Exercise →
Using the entries that follow, write out the line containing "Fixpoint reordered (pred", the line containing "k_field : b_field_pic", and every line between them, exactly and nothing else.

Raw data →

(** ** The syntax of the standard *)

(** A slice header as a decoder sees it. *)
Record slice_info := SliceInfo {
  v_first_mb : Z; v_type : Z; v_pps_id : Z; v_frame_num : Z; v_field : bool; v_bottom : bool;
  v_idr_pic_id : Z; v_poc_lsb : Z; v_direct_spatial : bool; v_num_l0 : Z; v_num_l1 : Z;
  v_reordering0 : list (Z * Z); v_reordering1 : list (Z * Z);
  v_cabac_init_idc : Z; v_qp : Z; v_disable_deblocking : Z; v_alpha_offset : Z; v_beta_offset : Z
}.

(** Table 7.3.3.1 without long-term pictures: at most 32 commands and the end. *)
Fixpoint read_reordering (n : nat) : parser (list (Z * Z)) :=
  match n with
  | O => pfail
  | S n =>
      get idc from read_ue;
      if idc =? 3 then pret []
      else if (idc =? 0) || (idc =? 1) then
        get arg from read_ue; get l from read_reordering n; pret ((idc, arg) :: l)
      else pfail
  end.

Definition read_slice_header (sps : x264_sps_t) (pps : pps_info) (idr : bool) (nal_ref_idc : Z) : parser slice_info :=
  get first_mb from read_ue;
  get type from read_ue;
  let type := type mod 5 in
  let is_B := type =? 1 in
  let is_I := (type =? 2) || (type =? 4) in
  let is_P := (type =? 0) || (type =? 3) in
  get pps_id from read_ue;
  get frame_num from pu (i_log2_max_frame_num sps);
  get field from pwhen (negb (b_frame_mbs_only sps))
    (get field from pflag; get bottom from pwhen field pflag false; pret (field, bottom)) (false, false);
  get id from pwhen idr read_ue (-1);
  get poc from pwhen (i_poc_type sps =? 0)
    (get lsb from pu (i_log2_max_poc_lsb sps);
     get bottom from pwhen (d_pic_order pps && negb (fst field)) read_se 0; pret (lsb, bottom)) (0, 0);
  get delta from pwhen ((i_poc_type sps =? 1) && negb (b_delta_pic_order_always_zero sps))
    (get d0 from read_se; get d1 from pwhen (d_pic_order pps && negb (fst field)) read_se 0; pret (d0, d1)) (0, 0);
  get redundant from pwhen (d_redundant_pic pps) read_ue 0;
  get direct from pwhen is_B pflag false;
  get active from pwhen (is_P || is_B)
    (get override from pflag;
     pwhen override
       (get l0 from read_ue; get l1 from pwhen is_B (get n from read_ue; pret (n + 1)) (d_l1 pps); pret (l0 + 1, l1))
       (d_l0 pps, d_l1 pps)) (d_l0 pps, d_l1 pps);
  get r0 from pwhen (negb is_I) (get f from pflag; pwhen f (read_reordering 33) []) [];
  get r1 from pwhen is_B (get f from pflag; pwhen f (read_reordering 33) []) [];
  if (d_weighted_pred pps && is_P) || ((d_weighted_bipred pps =? 1) && is_B) then pfail else  (* no weight tables *)
  get marking from pwhen (negb (nal_ref_idc =? 0))
    (if idr then get no_output from pflag; get long_term from pflag; pret false
     else pflag) false;
  if marking then pfail else                    (* no memory management commands *)
  get cabac_init_idc from pwhen (d_cabac pps && negb is_I) read_ue 0;
  get qp_delta from read_se;
  get deblocking from pwhen (d_deblocking_control pps)
    (get disable from read_ue;
     get offsets from pwhen (negb (disable =? 1)) (get a from read_se; get b from read_se; pret (a * 2, b * 2)) (0, 0);
     pret (disable, offsets)) (0, (0, 0));
  pret (SliceInfo (first_mb * (1 + b2i (b_mb_adaptive_frame_field sps && negb (fst field)))) type pps_id frame_num
    (fst field) (snd field) id (fst poc) direct (fst active) (snd active) r0 r1 cabac_init_idc
    (d_qp pps + qp_delta) (fst deblocking) (fst (snd deblocking)) (snd (snd deblocking))).

(** The picture numbers a list of commands puts at the front of the list (8.2.4.3.1). *)
Fixpoint reordered (pred : Z) (commands : list (Z * Z)) : list Z :=
  match commands with
  | [] => []
  | (idc, arg) :: commands =>
      let n := if idc =? 0 then pred - (arg + 1) else pred + (arg + 1) in
      n :: reordered n commands
  end.

(** ** Reading back what is written *)
Definition commands (sh : x264_slice_header_t) (list n : Z) : Datatypes.list (Z * Z) := ref_pic_list_order sh list <$> seqZ 0 n.

(** The headers x264 makes; [idr] tells the type of the unit they are in. *)
Record sh_ok (sps : x264_sps_t) (pps : x264_pps_t) (idr : bool) (sh : x264_slice_header_t) : Prop := {
  k_type : i_type sh = SLICE_TYPE_P \/ i_type sh = SLICE_TYPE_B \/ i_type sh = SLICE_TYPE_I;
  k_first_mb : 0 <= i_first_mb sh < 255 /\ (sh_b_mbaff sh = true -> i_first_mb sh mod 2 = 0);
  k_pps_id : 0 <= i_pps_id sh < 255;
  k_frame_num : 0 <= i_log2_max_frame_num sps <= 31 /\ 0 <= i_frame_num sh < 2 ^ i_log2_max_frame_num sps;
  k_field : b_field_pic sh = false /\ b_bottom_field sh = false /\ b_mb_adaptive_frame_field sps = sh_b_mbaff sh;
  k_idr : if idr then 0 <= i_idr_pic_id sh < 255 else i_idr_pic_id sh = -1;
  k_poc : i_poc_type sps = 0 /\ 0 <= i_log2_max_poc_lsb sps <= 31 /\ 0 <= i_poc_lsb sh < 2 ^ i_log2_max_poc_lsb sps;
  k_flags : b_pic_order pps = false /\ b_redundant_pic_cnt pps = false /\ b_weighted_pred pps = false /\
    b_weighted_bipred pps <> 1 /\ b_deblocking_filter_control pps = true;
  k_active : if b_num_ref_idx_override sh then 1 <= i_num_ref_idx_l0_active sh <= 32 /\ 1 <= i_num_ref_idx_l1_active sh <= 32
    else i_num_ref_idx_l0_active sh = pps_i_num_ref_idx_l0_active pps /\ i_num_ref_idx_l1_active sh = pps_i_num_ref_idx_l1_active pps /\
      i_num_ref_idx_l0_active sh = 1 /\ i_num_ref_idx_l1_active sh = 1;
  k_commands : i_type sh <> SLICE_TYPE_I -> b_ref_pic_list_reordering_l0 sh = true ->
    Forall (fun '(idc, arg) => (idc = 0 \/ idc = 1) /\ 0 <= arg < 255) (commands sh 0 (i_num_ref_idx_l0_active sh));
  k_list1 : b_ref_pic_list_reordering_l1 sh = false;
  k_cabac : 0 <= i_cabac_init_idc sh <= 2;
  k_qp : -100 <= i_qp_delta sh <= 100;
  k_deblock : 0 <= i_disable_deblocking_filter_idc sh <= 2 /\
    -100 <= i_alpha_c0_offset sh <= 100 /\ -100 <= i_beta_offset sh <= 100 /\
    i_alpha_c0_offset sh mod 2 = 0 /\ i_beta_offset sh mod 2 = 0
}.

Definition slice_seen (pps : x264_pps_t) (sh : x264_slice_header_t) : slice_info :=
  let is_B := i_type sh =? SLICE_TYPE_B in
  let is_I := i_type sh =? SLICE_TYPE_I in
  let deblock := negb (i_disable_deblocking_filter_idc sh =? 1) in
  SliceInfo (i_first_mb sh) (i_type sh) (i_pps_id sh) (i_frame_num sh) false false (i_idr_pic_id sh) (i_poc_lsb sh)
    (is_B && b_direct_spatial_mv_pred sh)
    (if is_I then pps_i_num_ref_idx_l0_active pps else i_num_ref_idx_l0_active sh)
    (if is_B then i_num_ref_idx_l1_active sh else pps_i_num_ref_idx_l1_active pps)
    (if negb is_I && b_ref_pic_list_reordering_l0 sh then commands sh 0 (i_num_ref_idx_l0_active sh) else []) []
    (if b_cabac pps && negb is_I then i_cabac_init_idc sh else 0)
    (i_pic_init_qp pps + i_qp_delta sh) (i_disable_deblocking_filter_idc sh)
    (if deblock then i_alpha_c0_offset sh else 0) (if deblock then i_beta_offset sh else 0).

Section Roundtrip.
Context (WORD_SIZE : Z) (word_ok : WORD_SIZE = 4 \/ WORD_SIZE = 8).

Completed task →
Fixpoint reordered (pred : Z) (commands : list (Z * Z)) : list Z :=
  match commands with
  | [] => []
  | (idc, arg) :: commands =>
      let n := if idc =? 0 then pred - (arg + 1) else pred + (arg + 1) in
      n :: reordered n commands
  end.

(** ** Reading back what is written *)
Definition commands (sh : x264_slice_header_t) (list n : Z) : Datatypes.list (Z * Z) := ref_pic_list_order sh list <$> seqZ 0 n.

(** The headers x264 makes; [idr] tells the type of the unit they are in. *)
Record sh_ok (sps : x264_sps_t) (pps : x264_pps_t) (idr : bool) (sh : x264_slice_header_t) : Prop := {
  k_type : i_type sh = SLICE_TYPE_P \/ i_type sh = SLICE_TYPE_B \/ i_type sh = SLICE_TYPE_I;
  k_first_mb : 0 <= i_first_mb sh < 255 /\ (sh_b_mbaff sh = true -> i_first_mb sh mod 2 = 0);
  k_pps_id : 0 <= i_pps_id sh < 255;
  k_frame_num : 0 <= i_log2_max_frame_num sps <= 31 /\ 0 <= i_frame_num sh < 2 ^ i_log2_max_frame_num sps;
  k_field : b_field_pic sh = false /\ b_bottom_field sh = false /\ b_mb_adaptive_frame_field sps = sh_b_mbaff sh;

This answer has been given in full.